Lines in the entries below where the word "reflexivity" shows up should each be copied.

Collected data:
^^^^^^^^^^^^^^^^

(** Names that begin with different letters of the same first byte are
    in different groups. *)
Example groups_of_accented_names (RT : Runtime) :
  group_of "élan" = Some (str_upper "é")
  ∧ group_of "ãna" = Some (str_upper "ã").
Proof. split; reflexivity. Qed.

(** ** The properties at concrete inputs *)

Lemma create_duplicate_rejected_witness :
  ∃ σ',
    @create_user example_runtime (request "Bob" 26) bob_state
    = (inl (DuplicateName "Bob"), σ')
    ∧ users_db σ' = users_db bob_state.
Proof.
  apply (@create_duplicate_rejected example_runtime "Bob" 26 bob_state).
  exists "0", (stored "0" "Bob" 25). split; [vm_compute|]; reflexivity.
Defined.

Lemma upload_missing_column_rejected_witness :
  @upload_users_csv example_runtime (csv_file kevin_csv) initial_state
  = (inl SchemaMismatch, initial_state).
Proof.
  apply (@upload_missing_column_rejected example_runtime
           (csv_file kevin_csv) kevin_csv initial_state);
    [reflexivity|reflexivity|].
  left. cbn. intros H. apply list_elem_of_In in H. cbn in H.
  destruct H as [H|[]]. discriminate H.
Defined.

Lemma known_name_row_skipped_witness :
  ∃ σ' c',
    @loop_body example_runtime
      (heidi_state,
       {| added_count := 0; skipped_count := 0; skipped_names := [] |})
      [("Name", VStr "Heidi"); ("Age", VFloat 61)]
    = (σ', c')
    ∧ σ' = heidi_state
    ∧ added_count c' = 0
    ∧ skipped_count c' = 1
    ∧ skipped_names c' = ["Heidi"]
    ∧ count_named "Heidi" (users_db σ') = 1.
Proof.
  apply (@known_name_row_skipped example_runtime heidi_state
           {| added_count := 0; skipped_count := 0; skipped_names := [] |}
           [("Name", VStr "Heidi"); ("Age", VFloat 61)]
           "Heidi" (VFloat 61) 61).
  - apply (@serve_all_unique_names example_runtime), unique_names_empty.
  - exists "0", (stored "0" "Heidi" 60). split; [vm_compute|]; reflexivity.
  - reflexivity.
  - reflexivity.
  - reflexivity.
Defined.



Lemma every_row_counted_once_witness :
  ∃ report σ',
    @upload_users_csv example_runtime (csv_file heidi_csv) heidi_state
    = (inr report, σ')
    ∧ Report.added_users report + Report.skipped_users report = 3
    ∧ length (Report.skipped_names report) = Report.skipped_users report.
Proof.
  apply (@every_row_counted_once example_runtime
           (csv_file heidi_csv) heidi_csv heidi_state);
    [reflexivity|reflexivity| |].
  - apply list_elem_of_In. cbn. tauto.
  - apply list_elem_of_In. cbn. tauto.
Defined.

Lemma noah_state_nonempty : users_db noah_state ≠ ∅.
Proof. apply insert_non_empty. Defined.

Lemma noah_state_ordered : ordered noah_state.
Proof.
  split.
  - apply (bool_decide_unpack _). vm_compute. exact I.
  - intros k. cbn [noah_state users_db key_order].
    rewrite !elem_of_cons, elem_of_nil.
    destruct (decide (k = "manual1")) as [->|H1].
    + rewrite lookup_insert_eq. split; [by eexists|by left].
    + rewrite lookup_insert_ne by done.
      destruct (decide (k = "manual2")) as [->|H2].
      * rewrite lookup_insert_eq. split; [by eexists|by right; left].
      * rewrite lookup_insert_ne, lookup_empty by done.
        split; [by intros [|[|]]|by intros [? ?]].
Defined.

Lemma non_numeric_ages_excluded_witness :
  ∃ m,
    @get_average_age_by_group example_runtime noah_state = Averages m
    ∧ m = @average_ages example_runtime
            (filter (λ u, is_Some (@to_numeric example_runtime (Stored.age u)))
                    (users_list noah_state))
    ∧ (∀ i u, users_db noah_state !! i = Some u →
              @to_numeric example_runtime (Stored.age u) = None →
              @average_ages example_runtime
                (users_list (delete_user i noah_state).2) = m)
    ∧ (∀ k, (∀ i u, users_db noah_state !! i = Some u →
                    @group_of example_runtime (Stored.name u) = Some k →
                    @to_numeric example_runtime (Stored.age u) = None) →
            m !! k = None).
Proof.
  exact (@non_numeric_ages_excluded example_runtime noah_state
           noah_state_ordered noah_state_nonempty).
Defined.





Lemma empty_store_reports_no_users_witness :
  @get_average_age_by_group example_runtime initial_state
  = NoUsers "No users available to calculate average age."
  ∧ (∀ m, @get_average_age_by_group example_runtime initial_state
          ≠ Averages m)
  ∧ (∀ σ', users_db σ' ≠ ∅ →
           ∃ m, @get_average_age_by_group example_runtime σ' = Averages m).
Proof.
  apply (@empty_store_reports_no_users example_runtime initial_state).
  reflexivity.
Defined.

(** C9 as the specification words it fails: on the empty store a create
    with the empty name stores a record, and that record has an empty
    name. *)
Lemma empty_name_create_stores_record :
  let σ' := (@create_user example_runtime (request "" 30) initial_state).2 in
  users_db σ' !! "0" = Some (stored "0" "" 30)
  ∧ users_db σ' ≠ users_db initial_state
  ∧ ¬ names_nonempty (users_db σ').
Proof.
  cbn zeta.
  assert (users_db (@create_user example_runtime (request "" 30)
                      initial_state).2 !! "0"
          = Some (stored "0" "" 30)) as Hl by (vm_compute; reflexivity).
  split; [exact Hl|]. split.
  - intros Heq. rewrite Heq in Hl. cbn in Hl.
    rewrite lookup_empty in Hl. discriminate Hl.
  - intros Hne. by apply (Hne "0" _ Hl).
Qed.

Lemma create_accepts_empty_name_witness :
  names_nonempty
    (users_db (@serve_all example_runtime [PostUser (request "Alice" 30)]
                 initial_state))
  ∧ ∃ u σ',
      @create_user example_runtime (request "" 31)
        (@serve_all example_runtime [PostUser (request "Alice" 30)]
           initial_state)
      = (inr u, σ')
      ∧ users_db σ' !! User.id u = Some (stored (User.id u) "" 31).
Proof.
  apply (@create_accepts_empty_name example_runtime
           [PostUser (request "Alice" 30)] 31).
  constructor; [|constructor]. cbn. discriminate.
Defined.

(** * Further properties of the handlers *)

(** ** Create, list and delete *)

Section CreateListDelete.
Context `{RT : Runtime}.

(** A create with a new name succeeds: the response carries the requested
    name and age, the new record is listed afterwards, and when its
    identifier was not in use every record listed before is still listed. *)
Theorem create_then_listed (user_in : UserCreate.t) (σ : State) :
  ¬ has_name (users_db σ) (UserCreate.name user_in) →
  ∃ u σ',
    create_user user_in σ = (inr u, σ')
    ∧ User.name u = UserCreate.name user_in
    ∧ User.age u = UserCreate.age user_in
    ∧ users_db σ' !! User.id u = Some (model_dump u)
    ∧ model_dump u ∈ get_users σ'
    ∧ (users_db σ !! User.id u = None →
       ∀ r, r ∈ get_users σ → r ∈ get_users σ').
Proof.
  intros Hn. apply name_exists_false in Hn.
  unfold create_user. cbn. rewrite Hn. eexists _, _. split; [done|].
  unfold get_users. cbn [User.id User.name User.age].
  split; [done|]. split; [done|].
  split; [by cbn; rewrite lookup_insert_eq|]. split.
  - apply elem_of_users_list. eexists. cbn [store_user users_db User.id].
    by rewrite lookup_insert_eq.
  - intros Hfree r [j Hj]%elem_of_users_list. apply elem_of_users_list.
    exists j. cbn [store_user users_db User.id].
    rewrite lookup_insert_ne; [done|]. intros <-. congruence.
Qed.

(** The only way a create fails is the duplicate name: the error is then
    [DuplicateName] and some record does have the name. *)
Theorem create_fails_only_on_duplicate (user_in : UserCreate.t) σ e σ' :
  create_user user_in σ = (inl e, σ') →
  has_name (users_db σ) (UserCreate.name user_in)
  ∧ e = DuplicateName (UserCreate.name user_in)
  ∧ users_db σ' = users_db σ.
Proof.
  unfold create_user. cbn.
  destruct (name_exists (users_db σ) (UserCreate.name user_in)) eqn:Hex;
    [|done].
  intros [= <- <-]. by apply name_exists_spec in Hex.
Qed.

(** Deleting a stored record removes it and nothing else; with unique
    names the record is no longer listed, and the list is one shorter. *)
Theorem delete_removes_record (i : string) (r : Stored.t) (σ : State) :
  unique_names (users_db σ) →
  users_db σ !! i = Some r →
  ∃ σ',
    delete_user i σ = (inr tt, σ')
    ∧ users_db σ' !! i = None
    ∧ (∀ j, j ≠ i → users_db σ' !! j = users_db σ !! j)
    ∧ (r ∉ get_users σ')
    ∧ S (length (get_users σ')) = length (get_users σ).
Proof.
  intros Hu Hi. unfold delete_user. rewrite Hi. eexists. split; [done|].
  cbn [users_db]. split; [by rewrite lookup_delete_eq|]. split; [|split].
  - intros j Hj. by rewrite lookup_delete_ne.
  - unfold get_users. intros [j Hj]%elem_of_users_list.
    cbn [users_db] in Hj.
    apply lookup_delete_Some in Hj as [Hne Hj].
    apply Hne. by apply (Hu i j r r).
  - unfold get_users. rewrite !users_list_perm. cbn [users_db].
    by rewrite <- (Permutation_length (values_delete _ i r Hi)).
Qed.

(** Whatever the first delete of an identifier answered, a second one
    answers [NotFound] and changes nothing. *)
Theorem delete_twice_not_found (i : string) (σ : State) :
  delete_user i (delete_user i σ).2 = (inl NotFound, (delete_user i σ).2).
Proof.
  unfold delete_user at 2 3.
  destruct (users_db σ !! i) eqn:Hi; cbn.
  - unfold delete_user. cbn. by rewrite lookup_delete_eq.
  - unfold delete_user. by rewrite Hi.
Qed.

(** Creating a user under an unused identifier and deleting it by the
    identifier of the response gives back the store as it was. *)
Theorem create_delete_round_trip (user_in : UserCreate.t) (σ : State) :
  ¬ has_name (users_db σ) (UserCreate.name user_in) →
  users_db σ !! uuid4 (uuid_calls σ) = None →
  ∃ u σ1 σ2,
    create_user user_in σ = (inr u, σ1)
    ∧ delete_user (User.id u) σ1 = (inr tt, σ2)
    ∧ users_db σ2 = users_db σ.
Proof.
  intros Hn Hfree. apply name_exists_false in Hn.
  unfold create_user. cbn. rewrite Hn. eexists _, _, _. split; [done|].
  unfold delete_user, store_user.
  cbn [users_db uuid_calls User.id]. rewrite lookup_insert_eq.
  split; [done|]. cbn [users_db]. by rewrite delete_insert_id.
Qed.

^^^^^^^^^^^^^^^^

**Output of the exercise**
Proof. split; reflexivity. Qed.
  exists "0", (stored "0" "Bob" 25). split; [vm_compute|]; reflexivity.
    [reflexivity|reflexivity|].
  - exists "0", (stored "0" "Heidi" 60). split; [vm_compute|]; reflexivity.
  - reflexivity.
  - reflexivity.
  - reflexivity.
    [reflexivity|reflexivity| |].
  reflexivity.
          = Some (stored "0" "" 30)) as Hl by (vm_compute; reflexivity).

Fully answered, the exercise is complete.